Bloody Sunday army lawyer denies evidence cover-up

A former British Army lawyer has denied there was any attempt to cover up potentially damaging evidence from soldiers Bloody …

A former British Army lawyer has denied there was any attempt to cover up potentially damaging evidence from soldiers Bloody Sunday.

Lieutenant Colonel Colin Overbury was giving evidence to the long-running Saville Inquiry which is seeking to determine how British troops shot dead 14 people at a civil rights march in Derry on January 30th, 1972.

Lieutenant Colonel Overbury spent the day detailing his role in the collection of witness statements and other evidence presented to the initial Widgery inquiry in 1972, which exonerated the paratroopers who opened fire on the protesters.

In his evidence, he said he understood there might be an allegation that the interviewing of soldiers, which he participated in, had been carried out to make sure all their stories corresponded.

READ MORE

"If such an allegation is made, it is untrue. I would remember if any attempt had been made to put such pressure on any of the soldiers at any of the interviews at which I was present."

"I do not remember this. If I had witnessed such pressure, I would have put a stop to it...The purpose of interviewing the soldiers was to find out the

Lawyers representing the families of those killed and wounded questioned Lieutenant Colonel Overbury about discrepancies between the original statements given by some paratroopers immediately after the shootings and those later given for the first inquiry.

Lord Gifford QC, acting for the family of dead protester James Wray, said there was a common thread between three of the statements.

"Each of them give evidence of an illegal shooting and each of them in your hand modify their accounts quite substantially," he said.
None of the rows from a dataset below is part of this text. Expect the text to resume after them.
(** [next] yields the index of the side whose turn is next after the cursor. *)
Lemma set_next_first s side : sound s ->
  yields (next (E := E) s side) (fun '(item, s') =>
    match item with
    | Some i => 0 <= i < capacity s /\ view s i = Some side /\ taken s side i s'
        /\ forall j, 0 <= j -> view s j = Some side -> turn (capacity s) (cursors s side) i <= turn (capacity s) (cursors s side) j
    | None => s' = s /\ forall j, 0 <= j -> view s j <> Some side
    end).
Proof.
  intros Hs. pose proof (so_cursor s Hs side) as Hc. unfold next. set (c := cursors s side) in *.
  destruct (take_first s side c Hs ltac:(lia)) as ([[i|] s'] & He & Hp); rewrite He; cbn [bind].
  - apply yields_Ok. destruct Hp as (Hi & Hv & Hmin & Ht). split; [lia|]. split; [done|]. split; [done|]. intros j Hj Hvj.
    pose proof (view_cap s j side Hs Hj Hvj). rewrite !turn_cases by lia.
    destruct (Z.leb_spec c i), (Z.leb_spec c j); try lia. destruct (Z.lt_ge_cases j i); [|lia]. by destruct (Hmin j ltac:(lia)).
  - destruct Hp as [-> Hn]. destruct (Z.eqb_spec c 0) as [Hz|Hz]; simpl.
    + apply yields_Ok. split; [done|]. intros j Hj. apply Hn. lia.
    + eapply yields_impl; [apply (take_first s side 0 Hs); lia|]. intros [[i|] s'].
      * intros (Hi & Hv & Hmin & Ht). split; [lia|]. split; [done|]. split; [done|]. intros j Hj Hvj.
        pose proof (view_cap s j side Hs Hj Hvj). rewrite !turn_cases by lia.
        destruct (Z.leb_spec c i) as [Hci|]; [by destruct (Hn i Hci)|]. destruct (Z.leb_spec c j) as [Hcj|]; [by destruct (Hn j Hcj)|].
        destruct (Z.lt_ge_cases j i); [|lia]. by destruct (Hmin j ltac:(lia)).
      * intros [-> Hn']. split; [done|]. intros j Hj. by apply Hn'.
Qed.

Lemma plane_empty s side : sound s -> bm_is_empty (planes s side) = true <-> forall i, 0 <= i -> view s i <> Some side.
Proof.
  intros Hs. rewrite bm_empty, (so_rows s Hs). split.
  - intros Ha i Hi Hv. pose proof (view_cap s i side Hs Hi Hv) as Hic. apply view_bit in Hv; [|done..].
    pose proof (rows_cap s i ltac:(pose proof (so_cap s Hs); lia) ltac:(lia)) as Hr. specialize (Ha _ Hr).
    assert (bm_at (planes s side) (i / 32) = true) by (apply (so_plane s Hs); [done|by exists i]). congruence.
  - intros Hn r Hr. destruct (bm_at (planes s side) r) eqn:Eb; [|done]. apply (so_plane s Hs) in Eb as (i & Hi & Hb); [|done].
    destruct (Hn i ltac:(zdiv)). apply view_bit; [done|zdiv|done].
Qed.
Lemma new_sound cap : 0 < cap < 65536 -> sound (try_new cap) /\ forall i, view (try_new cap) i = None.
Proof.
  intros Hc. assert (Hw : forall r, w_at (try_new cap) r = 0).
  { intros r. unfold w_at. simpl. destruct (_ !! _) as [w|] eqn:E0; [|done]. by apply lookup_replicate in E0 as [-> _]. }
  assert (Hb : forall sd i, bit (try_new cap) sd i = false) by (intros; unfold bit; by rewrite Hw, Z.bits_0).
  assert (H0 : 0 <= words cap) by (unfold words; change ENTRIES_PER_WORD with 32; zdiv).
  destruct (bm_new_rows (words cap) H0) as [H1 H2]. split.
  - split; try done.
    + simpl. rewrite length_replicate. unfold rows. simpl. lia.
    + intros r. rewrite Hw. lia.
    + intros i _. rewrite !Hb. by intros [].
    + intros sd r _. simpl. rewrite H2. split; [done|]. intros (i & _ & Hbi). by rewrite Hb in Hbi.
    + intros sd. simpl. lia.
  - intros i. apply view_none. by rewrite !Hb.
Qed.
End facts.
End SetFacts.
(** [push] queues a task behind the others. *)
Lemma push_spec s root r f i c side : wf s -> lanes_at s root r f -> at_ s i = Some c -> task_of root c -> queue (c_state c) = None ->
  exists s' r', push (E := E) s root i side = Ok s' /\ lanes_at s' root r' (upd f side (f side ++ [i])) /\ wf s' /\ within root s s'
  /\ c_state r' = c_state r /\ word (c_payload r') 2 = word (c_payload r) 2
  /\ (forall j, j <> root -> j <> i -> j ∉ f side -> at_ s' j = at_ s j).
Proof.
  intros Hw Hf Hc Ht Hq. pose proof (fun x => unqueued_out s root r f i c x Hf Hc Hq) as Hout. set (l := f side).
  assert (Hir : i <> root) by (intros ->; pose proof (la_root _ _ _ _ Hf); pose proof (la_kind _ _ _ _ Hf); destruct Ht; congruence).
  pose proof (la_seg _ _ _ _ Hf side) as Hl. fold l in Hl. pose proof (la_nodup _ _ _ _ Hf side) as Hnd. fold l in Hnd.
  assert (Hci : is_code i) by (eapply wf_code; [done..|]; by rewrite (proj1 Ht)).
  assert (Hlast : end_ok (last l)) by (rewrite <- last_of_None; by eapply last_code).
  set (c1 := relinked (link None (last l)) c). set (s1 := put s i c1).
  assert (H1 : forall j, j <> i -> at_ s1 j = at_ s j) by (intros j Hj; by eapply at_put_ne).
  assert (Hw1 : wf s1) by (eapply wf_put; [done..|]; by rewrite (proj1 Ht)).
  assert (Hwi1 : within root s s1) by (eapply within_put; [done|]; right; split; [done|apply relinked_alike]).
  assert (Hf1 : lanes_at s1 root r f) by (eapply lanes_frame; [|done]; intros j [->|[x Hx]]; apply H1; [done|by intros ->; apply (Hout x)]).
  destruct (write_last s1 root side l None (Some i) Hw1 (la_seg _ _ _ _ Hf1 side) Hnd Hci) as (s2 & Hs2 & Hl2 & Hw2 & Hwi2 & Hfr2); [by eapply root_out|].
  assert (Hi2 : at_ s2 i = Some c1) by (rewrite Hfr2 by apply Hout; by eapply at_put_eq).
  set (c4 := on_state (set_queue side) c1). set (s3 := put s2 i c4).
  assert (Hfr3 : forall j, j <> i -> j ∉ l -> at_ s3 j = at_ s j).
  { intros j Hj Hjl. unfold s3. rewrite (at_put_ne s2 i c1) by done. rewrite Hfr2 by done. by apply H1. }
  assert (Ha4 : alike c1 c4) by (by split).
  assert (Hw3 : wf s3) by (eapply wf_put; [done..|]; cbn; by rewrite (proj1 Ht)).
  assert (Hl3 : seg s3 root side None (l ++ [i]) None).
  { apply seg_app. split; [eapply seg_frame; [|exact Hl2]; intros j Hj; eapply at_put_ne; [done|intros ->; by apply (Hout side)]|].
    split; [|done]. exists c4. split; [by eapply at_put_eq|]. split; [by apply (alike_task root c1), (alike_task root c)|]. split; [done|].
    rewrite last_of_None. by apply relinked_link. }
  destruct (lanes_rewrite s s3 root r f side (l ++ [i]) Hf) as (Hset & Hl4 & Hw4 & Hwi4 & Hfr4 & Hst & Hwd); try done.
  { intros j Hj Hj'. apply Hfr3; [|done]. intros ->. apply Hj', elem_of_app. right. by left. }
  { apply NoDup_app. split; [done|]. split; [|apply NoDup_singleton]. intros j Hj ->%list_elem_of_singleton. by apply (Hout side). }
  { intros j [Hj| ->%list_elem_of_singleton]%elem_of_app; [by eapply lanes_disjoint|apply Hout]. }
  { rewrite elem_of_app. intros [Hr| ->%list_elem_of_singleton]; [by eapply root_out|done]. }
  { destruct l as [|j l0]; [done|]. eapply seg_code; [exact Hw|exact Hl|by left]. }
  { by rewrite last_snoc. }
  set (r' := on_payload _ r) in *. exists (put s3 root r'), r'. split; [|split; [done|split; [done|split; [|split; [done|split; [done|]]]]]].
  - unfold push, links, bound_set_link. rewrite resident_at, (la_root _ _ _ _ Hf). cbn [bind]. rewrite (la_word _ _ _ _ Hf). fold l. cbn [prev next].
    rewrite edit_at, Hc. cbn [bind]. fold (relinked (link None (last l)) c). fold c1 s1.
    assert (Hlk : set_links (E := E) s2 root side (link (List.hd_error (l ++ [i])) (Some i)) = Ok (put s2 root r')).
    { revert Hset. unfold set_links. rewrite !edit_at. unfold s3. rewrite (at_put_ne s2 i c1) by done. rewrite last_snoc.
      destruct (at_ s2 root) as [rr|] eqn:Er; [|done]. intros _. do 2 f_equal.
      assert (Some rr = Some r) as [= ->]; [|unfold r'; by rewrite last_snoc].
      rewrite <- Er, Hfr2 by (by eapply root_out). by rewrite (la_root _ _ _ _ Hf1). }
    assert (Hedit : edit (E := E) (put s2 root r') i (on_state (set_queue side)) = Ok (put s3 root r')).
    { assert (Hr2 : at_ s2 root = Some r) by (rewrite Hfr2 by (by eapply root_out); apply Hf1).
      rewrite edit_at, (at_put_ne s2 root r) by done. rewrite Hi2. f_equal. by eapply put_comm. }
    destruct (last l) as [x|] eqn:El.
    + destruct Hs2 as (k & Hk & Hk'). rewrite Hk. cbn [bind]. unfold bound_set_link in Hk'. rewrite Hk'. cbn [bind next].
      replace (List.hd_error l) with (List.hd_error (l ++ [i])) by (by destruct l). by rewrite Hlk.
    + apply last_None in El. subst s2. rewrite El in Hlk. cbn [app List.hd_error] in Hlk. cbn [bind next]. by rewrite Hlk.
  - eapply within_trans; [|exact Hwi4]. eapply within_trans; [exact Hwi1|]. eapply within_trans; [exact Hwi2|].
    eapply within_put; [done|]. right. split; [by apply (alike_task root c)|done].
  - intros j Hjr Hji Hjl. rewrite Hfr4 by done. by apply Hfr3.
Qed.
Lemma lanes_claim_spec s root r q : wf s -> holds s root r q -> let q' := mk_queue (waiting q) (batch q) (side q) true (q_closed q) (members q) in
  exists s' r', lanes_claim (E := E) s root = Ok s' /\ holds s' root r' q' /\ wf s' /\ within root s s' /\ c_state r' = c_state r.
Proof.
  intros Hw Hh q'. unfold lanes_claim. rewrite (state_word_spec _ _ _ _ Hh). cbn [bind]. destruct (flags_fields _ _ _ _ Hh) as (Fa & Fp & Fc & Fd & Fn).
  destruct (holds_state s root r q q' (Z.lor (word (c_payload r) 2) DRAINING_MASK) Hw Hh) as (H1 & H2 & H3 & H4); [done..| |].
  { rewrite read_claim. by rewrite Fa, Fp, Fc, Fn. }
  rewrite H1. by eexists _, _.
Qed.
Lemma finish_spec s root r q : wf s -> holds s root r q ->
  exists s' r', finish (E := E) s root = Ok s' /\ holds s' root r' (q_finish q) /\ wf s' /\ within root s s' /\ c_state r' = c_state r.
Proof.
  intros Hw Hh. unfold finish. rewrite (state_word_spec _ _ _ _ Hh). cbn [bind]. destruct (flags_fields _ _ _ _ Hh) as (Fa & Fp & Fc & Fd & Fn).
  destruct (holds_state s root r q (q_finish q) (Z.land (word (c_payload r) 2) (not DRAINING_MASK)) Hw Hh) as (H1 & H2 & H3 & H4); [done..| |].
  { rewrite read_finish. by rewrite Fa, Fp, Fc, Fn. }
  rewrite H1. by eexists _, _.
Qed.
(** The sides are swapped: what waited is the batch. *)
Lemma holds_swap s root r q st : wf s -> holds s root r q -> batch q = [] -> waiting q <> [] ->
  let q' := mk_queue [] (waiting q) (flip (side q)) (q_draining q) (q_closed q) (members q) in read st = flags_of q' ->
  set_state (E := E) s root st = Ok (put s root (with_state st r)) /\ holds (put s root (with_state st r)) root (with_state st r) q'
  /\ wf (put s root (with_state st r)) /\ within root s (put s root (with_state st r)).
Proof.
  intros Hw Hh Hb Hne q' Hst. apply (holds_state s root r q q'); try done. intros x. unfold lane. cbn [side waiting batch q']. rewrite Hb.
  by destruct x, (side q).
Qed.
Lemma begin_spec s root r q : wf s -> holds s root r q -> exists s' r', let '(b, q') := q_begin q in
  begin_ (E := E) s root = Ok ((if b then Some (flip (side q')) else None), s') /\ holds s' root r' q' /\ wf s' /\ within root s s' /\ c_state r' = c_state r.
Proof.
  intros Hw Hh. destruct (flags_fields _ _ _ _ Hh) as (Fa & Fp & Fc & Fd & Fn). unfold begin_. rewrite (state_word_spec _ _ _ _ Hh). cbn [bind].
  rewrite draining_spec, Fd, Fp, Fa. unfold q_begin. pose proof (within_refl root s) as Hrefl. destruct (q_draining q) eqn:Ed; [by exists s, r|].
  unfold paused_of. destruct (batch q) as [|b bs] eqn:Eb.
  - cbn [bind]. rewrite (lane_head_spec _ _ _ _ _ Hh), lane_side. cbn [bind]. destruct (waiting q) as [|w ws] eqn:Ew; [by exists s, r|].
    set (st1 := word_set_active (word (c_payload r) 2) (flip (side q))). set (st2 := word_set_paused st1 (Some (side q))).
    (* The word is written twice; the lanes are those of [q] until it is read again. *)
    destruct (state_write (E := E) s root r (lane q) st1 Hw (ho_lanes _ _ _ _ Hh)) as (Hs1 & Hl1 & Hw1 & Hwi1 & Hfr1).
    rewrite Hs1. cbn [bind]. rewrite (state_read _ _ _ _ Hl1). cbn [bind]. rewrite word_with_state. fold st2.
    assert (Hput : forall s' c d, put (put s root c) root d = put s root d) by (intros; unfold put; cbn [descriptor_end capacity cells]; by rewrite list_insert_insert_eq).
    assert (Hs2 : set_state (E := E) (put s root (with_state st1 r)) root st2 = set_state s root st2).
    { unfold set_state. rewrite !edit_at, (at_put_eq s root r) by apply Hh. rewrite (la_root _ _ _ _ (ho_lanes _ _ _ _ Hh)), Hput by done. done. }
    rewrite Hs2. destruct (holds_swap s root r q st2 Hw Hh Eb ltac:(congruence)) as (Hs3 & Hh3 & Hw3 & Hwi3).
    { pose proof (read_set_active (word (c_payload r) 2) (flip (side q))) as Hra. fold st1 in Hra. unfold st2. rewrite read_set_paused.
      pose proof (f_equal f_active Hra) as R1. pose proof (f_equal f_closed Hra) as R2. pose proof (f_equal f_draining Hra) as R3.
      pose proof (f_equal f_count Hra) as R4. cbn [f_active f_closed f_draining f_count read] in R1, R2, R3, R4.
      rewrite R1, R2, R3, R4, Fc, Fd, Fn. unfold flags_of, paused_of. cbn [side batch q_closed q_draining members]. by rewrite Ew, flip_flip, Ed. }
    rewrite Hs3. cbn [bind]. destruct (lanes_claim_spec _ _ _ _ Hw3 Hh3) as (s4 & r4 & Hc4 & Hh4 & Hw4 & Hwi4 & Hst4).
    rewrite Hc4. cbn [bind]. exists s4, r4. cbn [side]. rewrite flip_flip. cbn [side waiting batch q_closed members] in Hh4. rewrite Ew in Hh4.
    split; [done|]. split; [done|]. split; [done|]. split; [by eapply within_trans|done].
  - rewrite (lane_head_spec _ _ _ _ _ Hh), lane_flip, Eb. cbn [bind List.hd_error].
    destruct (lanes_claim_spec _ _ _ _ Hw Hh) as (s4 & r4 & Hc4 & Hh4 & Hw4 & Hwi4 & Hst4). rewrite Eb in Hh4. rewrite Hc4. cbn [bind].
    by exists s4, r4.
Qed.
Lemma topo_pop_spec s root r q : wf s -> holds s root r q -> exists s' r', let '(o, q') := q_pop q in
  Topo.pop (E := E) s root (flip (side q)) = Ok (local_of s <$> o, s') /\ holds s' root r' q' /\ wf s' /\ within root s s' /\ c_state r' = c_state r.
Proof.
  intros Hw Hh. unfold Topo.pop, q_pop. rewrite (lane_head_spec _ _ _ _ _ Hh), lane_flip. cbn [bind]. pose proof (within_refl root s) as Hrefl.
  destruct (batch q) as [|i b] eqn:Eb; cbn [List.hd_error]; [by exists s, r|].
  assert (Hi : i ∈ lane q (flip (side q))) by (rewrite lane_flip, Eb; by left).
  destruct (remove_queue s root r q (flip (side q)) i Hw Hh Hi) as (s' & r' & c' & Hr & Hh' & Hw' & Hwi & Hst & _).
  destruct (seg_task _ _ _ _ _ _ _ (la_seg _ _ _ _ (ho_lanes _ _ _ _ Hh) _) Hi) as (c & Hc & Ht & _).
  rewrite resident_at, Hc. cbn [bind]. rewrite Hr. cbn [bind]. exists s', r'. split; [cbn; unfold local_of; by rewrite Hc|]. split; [|done].
  assert (Hq : q_unqueue q i = mk_queue (waiting q) b (side q) (q_draining q) (q_closed q) (members q)); [|by rewrite <- Hq].
  unfold q_unqueue. f_equal.
  - apply without_out. rewrite <- lane_side, <- (flip_flip (side q)). by eapply lanes_disjoint; [apply Hh|].
  - pose proof (nodup_lane _ _ _ _ (flip (side q)) Hh) as Hnd. rewrite lane_flip, Eb in Hnd. rewrite Eb. by apply (without_mid i [] b).
Qed.
Lemma peek_side_spec s root r q x : holds s root r q -> peek_side (E := E) s root x = Ok (local_of s <$> List.hd_error (lane q x)).
Proof.
  intros Hh. unfold peek_side. rewrite (lane_head_spec _ _ _ _ _ Hh). cbn [bind]. destruct (lane q x) as [|i l] eqn:El; [done|]. cbn [List.hd_error].
  destruct (seg_task _ _ _ _ _ _ _ (la_seg _ _ _ _ (ho_lanes _ _ _ _ Hh) x) ltac:(rewrite El; by left)) as (c & Hc & _).
  rewrite resident_at, Hc. cbn. unfold local_of. by rewrite Hc.
Qed.
Lemma peek_spec s root r q : holds s root r q -> Topo.peek (E := E) s root = Ok (local_of s <$> q_peek q).
Proof.
  intros Hh. destruct (flags_fields _ _ _ _ Hh) as (Fa & Fp & _). unfold Topo.peek, q_peek. rewrite (state_word_spec _ _ _ _ Hh). cbn [bind]. rewrite Fp, Fa.
  unfold paused_of. destruct (batch q) as [|b bs] eqn:Eb; cbn [bind].
  - by rewrite (peek_side_spec _ _ _ _ _ Hh), lane_side.
  - by rewrite (peek_side_spec _ _ _ _ _ Hh), lane_flip, Eb.
Qed.
Lemma is_empty_spec s root r q : holds s root r q -> Topo.is_empty (E := E) s root = Ok (bool_decide (batch q ++ waiting q = [])).
Proof.
  intros Hh. unfold Topo.is_empty. rewrite !(lane_head_spec _ _ _ _ _ Hh). cbn [bind]. f_equal. rewrite <- (lane_side q), <- (lane_flip q).
  destruct (side q); cbn [flip]; destruct (lane q First), (lane q Second); done.
Qed.
(** One task at a time: the head of the batch, or of a new one. *)
Definition q_next (q : Queue) : option Z * Queue :=
  let '(b, q) := q_begin q in if b then let '(o, q) := q_pop q in (o, q_finish q) else (None, q).
Lemma endpoint_pop_spec s root r q : wf s -> holds s root r q -> exists s' r', let '(o, q') := q_next q in
  endpoint_pop (E := E) s root = Ok (local_of s <$> o, s') /\ holds s' root r' q' /\ wf s' /\ within root s s' /\ c_state r' = c_state r.
Proof.
  intros Hw Hh. destruct (begin_spec s root r q Hw Hh) as (s1 & r1 & H1). unfold endpoint_pop, q_next. destruct (q_begin q) as [b q1] eqn:Eq1.
  destruct H1 as (Hb & Hh1 & Hw1 & Hwi1 & Hst1). rewrite Hb. cbn [bind]. destruct b; [|by exists s1, r1].
  destruct (topo_pop_spec s1 root r1 q1 Hw1 Hh1) as (s2 & r2 & H2). destruct (q_pop q1) as [o q2] eqn:Eq2. destruct H2 as (Hp & Hh2 & Hw2 & Hwi2 & Hst2).
  rewrite Hp. cbn [bind]. destruct (finish_spec s2 root r2 q2 Hw2 Hh2) as (s3 & r3 & Hf & Hh3 & Hw3 & Hwi3 & Hst3). rewrite Hf. cbn [bind].
  exists s3, r3. split; [|split; [done|split; [done|split; [eapply within_trans; [exact Hwi1|by eapply within_trans]|congruence]]]].
  do 2 f_equal. destruct o as [i|]; [|done]. cbn. f_equal. unfold q_pop in Eq2. destruct (batch q1) as [|j bs] eqn:Eb; [done|]. injection Eq2 as -> _.
  destruct (seg_task _ _ _ _ _ _ _ (la_seg _ _ _ _ (ho_lanes _ _ _ _ Hh1) (flip (side q1))) ltac:(rewrite lane_flip, Eb; by left)) as (c & Hc & Ht & _).
  pose proof (not_root _ _ _ _ _ _ (ho_lanes _ _ _ _ Hh1) Hc Ht) as Hi. destruct (within_back root s s1 i c) as (c0 & Hc0 & _); [done..|].
  by eapply within_local.
Qed.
Inquiry chair Lord Saville said Overbury's evidence was that "he certainly does not begin to accept that he may have suggested to these soldiers that it was a good idea to add some further detail to what they said before."

At one point Saville noted an initial statement from one soldier in which he said he shot a man after seeing him throw a petrol bomb. Saville said this could appear to be "a very damaging admission" but said that the soldier's final statemnt to the Widgery probe, "virtually completely removes that damaging submission".